Consider this: you invest $1000, you gain $100. You'll pay $15 in fees just to buy/sell, that's 1.5% expense ratio. If you invest in more than 1 stock - multiply your fees.
To avoid that you can look into mutual funds. Different brokers offer different funds for free, and almost all of them carry many of the rest for a fee. When looking into funds, you can find their expense ratio and compare. Remember that a fund with 1% expense ratio diversifies and invests in many stocks, while for you 1.5% expense ratio is for investing in a single stock.
Is it a good idea to invest only in US or diversify worldwide?
You can invest in the US, but in funds that diversify worldwide or across industries. Generally it is a good idea to diversify.
I am 28. Should I be a conservative investor or take some risks?
Depends on how bad of a shape will you be if you lose all your principle.

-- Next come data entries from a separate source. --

(* ===== verification/Logging.v ===== *)
(** * Logging (tracing.rs)

    The filter built from RUST_LOG and MUJINA_LOG, the test whether standard error is the
    journal, and the text of an event.  Parsing a level, the Debug texts of the fields and
    the clock are the libraries'. *)
From stdpp Require Import base numbers list strings.
From Stdlib Require Import ZArith Lia.
From S2P Require Import Prelude Text CpuMiner Settings.

(** ** Splitting at an ASCII character, and joining *)
Fixpoint split_at (sep : Z) (l : list Z) : list (list Z) :=
  match l with
  | [] => [[]]
  | b :: l =>
      if b =? sep then [] :: split_at sep l
      else match split_at sep l with w :: ws => (b :: w) :: ws | [] => [[b]] end
  end.
Fixpoint join (sep : Z) (ws : list (list Z)) : list Z :=
  match ws with
  | [] => []
  | [w] => w
  | w :: ws => w ++ sep :: join sep ws
  end.
Definition COMMA : Z := 44.

(** ** The filter *)
Section Filter.
(** Whether a text parses as a [LevelFilter]. *)
Context (is_bare_level : list Z -> bool).

Definition DEFAULT_LOG_FILTER : list Z := bytes "warn,mujina_miner=info".
Definition elements (v : option (list Z)) : list (list Z) :=
  base.filter (fun e => e <> []) (map trim (split_at COMMA (default [] v))).

Definition filter_string (rust_log mujina_log : option (list Z)) : list Z :=
  let rust_log := elements rust_log in
  let directives := if existsb is_bare_level rust_log then [] else [DEFAULT_LOG_FILTER] in
  let directives := directives ++ rust_log in
  let directives := directives ++ map (fun directive =>
    if is_bare_level directive then bytes "mujina_miner=" ++ directive
    else bytes "mujina_miner::" ++ directive) (elements mujina_log) in
  join COMMA directives.
End Filter.

(** ** The journal *)

(** [stat] is the device and inode of standard error, if [fstat] succeeds. *)
Definition stderr_is_journal_stream (journal_stream : option string) (stat : option (Z * Z)) : bool :=
  let text l := String.string_of_list_ascii (map (fun b => Ascii.ascii_of_N (Z.to_N b)) l) in
  match journal_stream with
  | None => false
  | Some journal_stream =>
      match split_at 58 (bytes journal_stream) with
      | [dev; ino] =>
          match parse_uint 64 (text dev), parse_uint 64 (text ino), stat with
          | Some expected_dev, Some expected_ino, Some (st_dev, st_ino) =>
              (st_dev =? expected_dev) && (st_ino =? expected_ino)
          | _, _, _ => false
          end
      | _ => false
      end
  end.

(** ** The text of an event *)
Fixpoint strip_prefix (p l : list Z) : option (list Z) :=
  match p, l with
  | [], _ => Some l
  | b :: p, c :: l => if b =? c then strip_prefix p l else None
  | _, [] => None
  end.
Definition strip_suffix (p l : list Z) : option (list Z) := option_map (@rev Z) (strip_prefix (rev p) (rev l)).

(** [trim_matches] of an ASCII character. *)
Fixpoint trim_start_matches (c : Z) (l : list Z) : list Z :=
  match l with b :: l' => if b =? c then trim_start_matches c l' else l | [] => [] end.
Definition trim_matches (c : Z) (l : list Z) : list Z := rev (trim_start_matches c (rev (trim_start_matches c l))).
Definition QUOTE : Z := 34.

Record FieldCollector := MkFields { fields : list (list Z * list Z); message : option (list Z) }.
Definition record_debug (f : FieldCollector) (name value : list Z) : FieldCollector :=
  if bool_decide (name = bytes "message") then MkFields (fields f) (Some value)
  else
    let cleaned := match strip_prefix (bytes "Some(") value with
      | Some inner => default inner (strip_suffix (bytes ")") inner)
      | None => value
      end in
    MkFields (fields f ++ [(name, cleaned)]) (message f).

Inductive Level := ERROR | WARN | INFO | DEBUG | TRACE.
Definition ESC : list Z := [0x1b].
Definition level_text (l : Level) : list Z :=
  match l with
  | ERROR => ESC ++ bytes "[31mERROR" | WARN => ESC ++ bytes "[33mWARN " | INFO => ESC ++ bytes "[32mINFO "
  | DEBUG => ESC ++ bytes "[34mDEBUG" | TRACE => ESC ++ bytes "[35mTRACE"
  end.

Definition short_target (target : list Z) (visitor : FieldCollector) : list Z :=
  match strip_prefix (bytes "mujina_miner::") target with
  | Some stripped => stripped
  | None =>
      if bool_decide (target = bytes "log") then
        match List.find (fun kv => bool_decide (kv.1 = bytes "log.target")) (fields visitor) with
        | Some (_, v) => trim_matches QUOTE v
        | None => target
        end
      else target
  end.

(** The fields of the event come with their names and Debug texts. *)
Definition format_event (timestamp : list Z) (level : Level) (target : list Z) (event : list (list Z * list Z)) : list Z :=
  let visitor := fold_left (fun f kv => record_debug f kv.1 kv.2) event (MkFields [] None) in
  let display_fields := base.filter (fun kv => strip_prefix (bytes "log.") kv.1 = None) (fields visitor) in
  timestamp ++ [SP] ++ level_text level ++ ESC ++ bytes "[0m " ++ short_target target visitor ++ bytes ": " ++
  match message visitor with Some msg => trim_matches QUOTE msg | None => [] end ++
  (if bool_decide (display_fields = []) then []
   else [NL] ++ ESC ++ bytes "[90m               " ++
        mjoin (imap (fun i kv => (if (0 <? i)%nat then bytes ", " else []) ++ kv.1 ++ bytes "=" ++ trim_matches QUOTE kv.2)
          display_fields) ++
        ESC ++ bytes "[0m") ++
  [NL].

What online brokerage service is the best? I have heard a lot about
Scotttrade but want to be sure before I start. It seems to be the
least expensive and most user-friendly to me.

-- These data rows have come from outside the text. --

(* ===== verification/Display.v ===== *)
(** * How extranonces are written (job_source/extranonce.rs)

    The texts of the logs: an extranonce in hexadecimal, a wide one with its longest run
    of zeros left out as in an IPv6 address; a range by its start and its length. *)
From stdpp Require Import base numbers list strings pretty.
From Stdlib Require Import ZArith Lia Ascii.
From S2P Require Import Prelude Extranonce Stratum CpuMiner.

(** ** Writing *)

(** [write_bytes]: [{b:02x}] of each byte. *)
Definition write_bytes (b : list Z) : string := hex_encode_ref b.

(** The inner loop: the zeros at the start. *)
Fixpoint zeros (b : list Z) : nat :=
  match b with x :: b => if x =? 0 then S (zeros b) else O | [] => O end.

(** The outer loop, with [k] rounds at most: [best] is the longest run so far, from its
    first index to the one behind it. *)
Fixpoint longest (k i : nat) (best : nat * nat) (b : list Z) : nat * nat :=
  match k with
  | O => best
  | S k =>
      if (i <? length b)%nat then
        let start := i in
        let i := (i + zeros (drop i b))%nat in
        let best := if (best.2 - best.1 <? i - start)%nat then (start, i) else best in
        longest k (i + 1) best b
      else best
  end.

Definition write_compressed (b : list Z) : string :=
  let best := longest (length b) 0 (0%nat, 0%nat) b in
  if (best.2 - best.1 <? 2)%nat then write_bytes b
  else (write_bytes (take best.1 b) +:+ "::" +:+ write_bytes (drop best.2 b))%string.

Definition write_extranonce (e : Extranonce.t) : string :=
  let b := Extranonce.into_vec e in
  if (Extranonce.width_bytes e <=? COUNTER_WIDTH)%nat then write_bytes b
  else (write_compressed b +:+ "/" +:+ pretty (Extranonce.width e))%string.

(** A power of two from 2^10 on is written as one; a count is at most 2^64. *)
Definition write_count (count : Z) : string :=
  if (2 ^ Z.log2 count =? count) && (2 ^ 10 <=? count) then ("2^" +:+ pretty (Z.log2 count))%string
  else pretty count.

Definition write_range (r : ExtranonceRange.t) : string :=
  ("{ start: " +:+ write_extranonce (ExtranonceRange.start r) +:+ ", len: " +:+
   write_count (ExtranonceRange.len r) +:+ " }")%string.

(** [Debug]. *)
Definition debug_extranonce (e : Extranonce.t) : string := ("Extranonce(" +:+ write_extranonce e +:+ ")")%string.
Definition debug_range (r : ExtranonceRange.t) : string := ("ExtranonceRange " +:+ write_range r)%string.

(** ** The examples of the code's tests *)
Definition ext (b : list Z) : string :=
  match Extranonce.from_bytes b with Ok e => write_extranonce e | Err _ => "" end.
Example extranonce_texts :
  ext [0; 0; 0x12; 0x34] = "00001234"%string /\ ext [0xab] = "ab"%string /\
  ext (repeat 0 30 ++ [0x12; 0x34]) = "::1234/32"%string /\ ext (repeat 0 32) = "::/32"%string /\
  ext [0; 0; 0x12; 0; 0; 0; 0x34; 0; 0] = "000012::340000/9"%string /\
  ext [0; 0; 1; 0; 0; 2; 3; 4; 5] = "::01000002030405/9"%string /\
  ext [0; 1; 2; 3; 4; 5; 6; 7; 8] = "000102030405060708/9"%string /\
  write_range (ExtranonceRange.Mk 0 (2 ^ 64 - 1) 32) = "{ start: ::/32, len: 2^64 }"%string /\
  write_range (ExtranonceRange.Mk 0 511 2) = "{ start: 0000, len: 512 }"%string /\
  write_range (ExtranonceRange.Mk 0x40000000 (0x40000000 + 2 ^ 30 - 1) 4) = "{ start: 40000000, len: 2^30 }"%string.
Proof. vm_compute. auto 12. Qed.

(** ** The longest run of zeros *)
Definition is_run (b : list Z) (s e : nat) : Prop :=
  (s <= e <= length b)%nat /\ forall k, (s <= k < e)%nat -> b !! k = Some 0.

Lemma zeros_run b : is_run b 0 (zeros b) /\ b !! zeros b <> Some 0.
Proof.
  induction b as [|x b IH]; simpl; [by split; [split; [simpl; lia|lia]|]|].
  destruct (Z.eqb_spec x 0) as [->|Hx]; [|split; [split; [simpl; lia|lia]|simpl; congruence]].
  destruct IH as [[Hlen Hrun] Hend]. split; [split; [simpl; lia|]|done].
  intros [|k] Hk; [done|]. apply Hrun. lia.
Qed.

Lemma zeros_from b i : (i <= length b)%nat ->
  is_run b i (i + zeros (drop i b)) /\ b !! (i + zeros (drop i b))%nat <> Some 0.
Proof.
  intros Hi. destruct (zeros_run (drop i b)) as [[Hlen Hrun] Hend]. rewrite length_drop in Hlen.
  rewrite lookup_drop in Hend. split; [split; [lia|]|done].
  intros k Hk. specialize (Hrun (k - i)%nat ltac:(lia)). rewrite lookup_drop in Hrun.
  by replace (i + (k - i))%nat with k in Hrun by lia.
Qed.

"Best" is a problematic term. Scottrade is OK, E*Trade is OK, you can try Sharebuilder, Ameritrade, there are several "discount" online brokers and plenty of on-line reviews and comparisons amongst them.
What is a margin account and how would it affect my investing? From
what I understand it comes into play when an investor borrows money
from the broker.
Do I need to use it at all as I won't be investing on a big scale yet.

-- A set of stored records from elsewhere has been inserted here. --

(** The code points with the property Cased. *)
Definition cased : list (Z * Z) :=
  [
   (0x41, 0x5A); (0x61, 0x7A); (0xAA, 0xAA); (0xB5, 0xB5); (0xBA, 0xBA);
   (0xC0, 0xD6); (0xD8, 0xF6); (0xF8, 0x1BA); (0x1BC, 0x1BF); (0x1C4, 0x293);
   (0x295, 0x2B8); (0x2C0, 0x2C1); (0x2E0, 0x2E4); (0x345, 0x345);
   (0x370, 0x373); (0x376, 0x377); (0x37A, 0x37D); (0x37F, 0x37F);
   (0x386, 0x386); (0x388, 0x38A); (0x38C, 0x38C); (0x38E, 0x3A1);
   (0x3A3, 0x3F5); (0x3F7, 0x481); (0x48A, 0x52F); (0x531, 0x556);
   (0x560, 0x588); (0x10A0, 0x10C5); (0x10C7, 0x10C7); (0x10CD, 0x10CD);
   (0x10D0, 0x10FA); (0x10FD, 0x10FF); (0x13A0, 0x13F5); (0x13F8, 0x13FD);
   (0x1C80, 0x1C88); (0x1C90, 0x1CBA); (0x1CBD, 0x1CBF); (0x1D00, 0x1DBF);
   (0x1E00, 0x1F15); (0x1F18, 0x1F1D); (0x1F20, 0x1F45); (0x1F48, 0x1F4D);
   (0x1F50, 0x1F57); (0x1F59, 0x1F59); (0x1F5B, 0x1F5B); (0x1F5D, 0x1F5D);
   (0x1F5F, 0x1F7D); (0x1F80, 0x1FB4); (0x1FB6, 0x1FBC); (0x1FBE, 0x1FBE);
   (0x1FC2, 0x1FC4); (0x1FC6, 0x1FCC); (0x1FD0, 0x1FD3); (0x1FD6, 0x1FDB);
   (0x1FE0, 0x1FEC); (0x1FF2, 0x1FF4); (0x1FF6, 0x1FFC); (0x2071, 0x2071);
   (0x207F, 0x207F); (0x2090, 0x209C); (0x2102, 0x2102); (0x2107, 0x2107);
   (0x210A, 0x2113); (0x2115, 0x2115); (0x2119, 0x211D); (0x2124, 0x2124);
   (0x2126, 0x2126); (0x2128, 0x2128); (0x212A, 0x212D); (0x212F, 0x2134);
   (0x2139, 0x2139); (0x213C, 0x213F); (0x2145, 0x2149); (0x214E, 0x214E);
   (0x2160, 0x217F); (0x2183, 0x2184); (0x24B6, 0x24E9); (0x2C00, 0x2CE4);
   (0x2CEB, 0x2CEE); (0x2CF2, 0x2CF3); (0x2D00, 0x2D25); (0x2D27, 0x2D27);
   (0x2D2D, 0x2D2D); (0xA640, 0xA66D); (0xA680, 0xA69D); (0xA722, 0xA787);
   (0xA78B, 0xA78E); (0xA790, 0xA7CA); (0xA7D0, 0xA7D1); (0xA7D3, 0xA7D3);
   (0xA7D5, 0xA7D9); (0xA7F5, 0xA7F6); (0xA7F8, 0xA7FA); (0xAB30, 0xAB5A);
   (0xAB5C, 0xAB68); (0xAB70, 0xABBF); (0xFB00, 0xFB06); (0xFB13, 0xFB17);
   (0xFF21, 0xFF3A); (0xFF41, 0xFF5A); (0x10400, 0x1044F); (0x104B0, 0x104D3);
   (0x104D8, 0x104FB); (0x10570, 0x1057A); (0x1057C, 0x1058A);
   (0x1058C, 0x10592); (0x10594, 0x10595); (0x10597, 0x105A1);
   (0x105A3, 0x105B1); (0x105B3, 0x105B9); (0x105BB, 0x105BC);
   (0x10780, 0x10780); (0x10783, 0x10785); (0x10787, 0x107B0);
   (0x107B2, 0x107BA); (0x10C80, 0x10CB2); (0x10CC0, 0x10CF2);
   (0x118A0, 0x118DF); (0x16E40, 0x16E7F); (0x1D400, 0x1D454);
   (0x1D456, 0x1D49C); (0x1D49E, 0x1D49F); (0x1D4A2, 0x1D4A2);
   (0x1D4A5, 0x1D4A6); (0x1D4A9, 0x1D4AC); (0x1D4AE, 0x1D4B9);
   (0x1D4BB, 0x1D4BB); (0x1D4BD, 0x1D4C3); (0x1D4C5, 0x1D505);
   (0x1D507, 0x1D50A); (0x1D50D, 0x1D514); (0x1D516, 0x1D51C);
   (0x1D51E, 0x1D539); (0x1D53B, 0x1D53E); (0x1D540, 0x1D544);
   (0x1D546, 0x1D546); (0x1D54A, 0x1D550); (0x1D552, 0x1D6A5);
   (0x1D6A8, 0x1D6C0); (0x1D6C2, 0x1D6DA); (0x1D6DC, 0x1D6FA);
   (0x1D6FC, 0x1D714); (0x1D716, 0x1D734); (0x1D736, 0x1D74E);
   (0x1D750, 0x1D76E); (0x1D770, 0x1D788); (0x1D78A, 0x1D7A8);
   (0x1D7AA, 0x1D7C2); (0x1D7C4, 0x1D7CB); (0x1DF00, 0x1DF09);
   (0x1DF0B, 0x1DF1E); (0x1E900, 0x1E943); (0x1F130, 0x1F149);
   (0x1F150, 0x1F169); (0x1F170, 0x1F189)
  ].

(** Is the nearest code point that is not case-ignorable a cased one? *)
Fixpoint casedNext (s : list Z) : bool :=
  match s with
  | [] => false
  | c :: r => if List.existsb (inRange c) caseIgnorable then casedNext r
              else List.existsb (inRange c) cased
  end.

(** [before] holds the code points already read, the nearest first. *)
Fixpoint lowerFrom (before s : list Z) : list Z :=
  match s with
  | [] => []
  | c :: r =>
      (if c =? 0x3A3
       then (if casedNext before && negb (casedNext r) then [0x3C2] else [0x3C3])
       else if c =? 0x130 then [0x69; 0x307]
       else [lowerPoint c])
      ++ lowerFrom (c :: before) r
  end.

Definition toLowerCase (s : str) : str :=
  List.flat_map codeUnits (lowerFrom [] (codePoints s)).

(** The letters [A] to [Z] in lower case, other code units as they are:
    how a pattern with the [i] flag compares a code unit with a Basic Latin
    letter of the pattern. *)
Definition lowerAscii (c : Z) : Z :=
  if (65 <=? c) && (c <=? 90) then c + 32 else c.

(** [s.replace(/^p\s*/, '')] for a literal [p]. *)
Definition stripPrefixWs (p s : str) : str :=
  if startsWith s p then trimStart (drop (length p) s) else s.

(** [s.replace(/p\s*/, '')] for a literal [p]: the first occurrence only. *)
Fixpoint stripFirstWs (p s : str) : str :=
  if startsWith s p then trimStart (drop (length p) s)
  else match s with
       | [] => []
       | c :: r => c :: stripFirstWs p r
       end.

(** [s.split(/\s+/)]: the pieces between maximal runs of white space,
    empty first or last pieces included. *)
Fixpoint splitWsFrom (s cur : str) (inWs : bool) : list str :=
  match s with
  | [] => [rev cur]
  | c :: r =>
      if isWhite c
      then (if inWs then splitWsFrom r [] true
            else rev cur :: splitWsFrom r [] true)
      else splitWsFrom r (c :: cur) false
  end.

Definition splitWs (s : str) : list str := splitWsFrom s [] false.

Definition mem (w : str) (l : list str) : bool := List.existsb (eqb w) l.

(** The elements of [new Set(l)], in insertion order. *)
Fixpoint dedup (l : list str) : list str :=
  match l with
  | [] => []
  | w :: r => let d := dedup r in
              w :: List.filter (fun x => negb (eqb w x)) d
  end.

End Js.

(** ** The store ([db.ts]) *)

Definition Snowflake := Z.
Definition Timestamp := Z.

Inductive BugType := TBug | TRequest.
Inductive Status := Open | Fixed.
Inductive AttachmentType := Screenshot | Link | Conversation.

Definition Status_eqb (a b : Status) : bool :=
  match a, b with
  | Open, Open | Fixed, Fixed => true
  | _, _ => false
  end.

Record Reaction := mkReaction {
  emoji : Js.str;
  count : Z;
  users : list Js.str
}.

(** [https://discord.com/channels/${guildId}/${channelId}/${id}], kept as
    its three holes. *)
Record DiscordUrl := mkUrl {
  url_guild : option Snowflake;
  url_channel : Snowflake;
  url_message : Snowflake
}.

Module Bug.
Record t := mk {
  id : Z;
  discord_message_id : Snowflake;
  channel_id : Snowflake;
  channel_name : Js.str;
  author_id : Snowflake;
  author_name : Js.str;
  content : Js.str;
  type : BugType;
  status : Status;
  created_at : Timestamp;
  updated_at : Timestamp;
  discord_url : DiscordUrl;
  reactions : list Reaction
}.

Definition with_id (i : Z) (b : t) : t :=
  mk i (discord_message_id b) (channel_id b) (channel_name b) (author_id b)
     (author_name b) (content b) (type b) (status b) (created_at b)
     (updated_at b) (discord_url b) (reactions b).

Definition with_updated_at (ts : Timestamp) (b : t) : t :=
  mk (id b) (discord_message_id b) (channel_id b) (channel_name b)
     (author_id b) (author_name b) (content b) (type b) (status b)
     (created_at b) ts (discord_url b) (reactions b).

Definition with_status (st : Status) (ts : Timestamp) (b : t) : t :=
  mk (id b) (discord_message_id b) (channel_id b) (channel_name b)
     (author_id b) (author_name b) (content b) (type b) st
     (created_at b) ts (discord_url b) (reactions b).

Definition with_reactions (rs : list Reaction) (b : t) : t :=
  mk (id b) (discord_message_id b) (channel_id b) (channel_name b)
     (author_id b) (author_name b) (content b) (type b) (status b)
     (created_at b) (updated_at b) (discord_url b) rs.
End Bug.

Module BugUpdate.
Record t := mk {
  id : Z;
  bug_id : Z;
  discord_message_id : Snowflake;
  author_id : Snowflake;
  author_name : Js.str;
  content : Js.str;
  created_at : Timestamp;
  discord_url : DiscordUrl;
  reactions : list Reaction;
  attachment_type : option AttachmentType;
  attachment_url : option Js.str;
  attachment_data : option Js.str
}.

Definition with_id (i : Z) (u : t) : t :=
  mk i (bug_id u) (discord_message_id u) (author_id u) (author_name u)
     (content u) (created_at u) (discord_url u) (reactions u)
     (attachment_type u) (attachment_url u) (attachment_data u).

Definition with_reactions (rs : list Reaction) (u : t) : t :=
  mk (id u) (bug_id u) (discord_message_id u) (author_id u) (author_name u)
     (content u) (created_at u) (discord_url u) rs
     (attachment_type u) (attachment_url u) (attachment_data u).

(** [x || null] on an optional string column: the empty string is stored
    as NULL. *)
Definition orNull (o : option Js.str) : option Js.str :=
  match o with
  | Some [] => None
  | _ => o
  end.

(** The row [INSERT INTO bug_updates] writes for [u]. *)
Definition stored (u : t) : t :=
  mk (id u) (bug_id u) (discord_message_id u) (author_id u) (author_name u)
     (content u) (created_at u) (discord_url u) (reactions u)
     (attachment_type u) (orNull (attachment_url u))
     (orNull (attachment_data u)).
End BugUpdate.

(** The tables, each in rowid order, with the AUTOINCREMENT counters of
    [sqlite_sequence] and the connection's [foreign_keys] pragma (the
    schema declares [bug_updates.bug_id REFERENCES bugs(id)]; whether it is
    enforced is a property of the connection). *)
Record Database := mkDb {
  bugs : list Bug.t;
  bugs_seq : Z;
  bug_updates : list BugUpdate.t;
  bug_updates_seq : Z;
  scan_state : gmap Snowflake (Snowflake * Timestamp);
  monitored_channels : list Snowflake;
  foreign_keys : bool
}.

Definition set_bugs (bs : list Bug.t) (d : Database) : Database :=
  mkDb bs (bugs_seq d) (bug_updates d) (bug_updates_seq d) (scan_state d)
       (monitored_channels d) (foreign_keys d).

Definition set_bug_updates (us : list BugUpdate.t) (d : Database) : Database :=
  mkDb (bugs d) (bugs_seq d) us (bug_updates_seq d) (scan_state d)
       (monitored_channels d) (foreign_keys d).

(** A statement either completes, with the value returned to the caller
    and the store it leaves, or throws. *)
Inductive Result (A : Type) :=
| Ok (a : A) (d : Database)
| Throw.
Arguments Ok {A} a d.
Arguments Throw {A}.

Definition getBugById (d : Database) (i : Z) : option Bug.t :=
  List.find (fun b => Bug.id b =? i) (bugs d).

Definition getBugByMessageId (d : Database) (messageId : Snowflake) : option Bug.t :=
  List.find (fun b => Bug.discord_message_id b =? messageId) (bugs d).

You understand right. There are rules to use margin accounts, and with the amount you have I'd advise against them even if you get approved. Read through the brokers' FAQ's on their requirement.
Should I keep adding money on a monthly basis to my brokerage account
to give me more money to invest or keep it at a certain amount for an
extended period of time?
Sharebuilder has a mechanism to purchase monthly at discounted prices. But be careful, they give you discounted prices to buy, but not to sell. You may end up with a lot of positions, and the discounts you've gotten to buy will cause you spend much more on selling. Generally, averaging (investing monthly) is a good way to save and mitigate some risks, but the risks are still there. This is good only for long term savings.
How should my breakdown my investments in terms of bonds vs stocks?
Depends on your vulnerability and risk thresholds.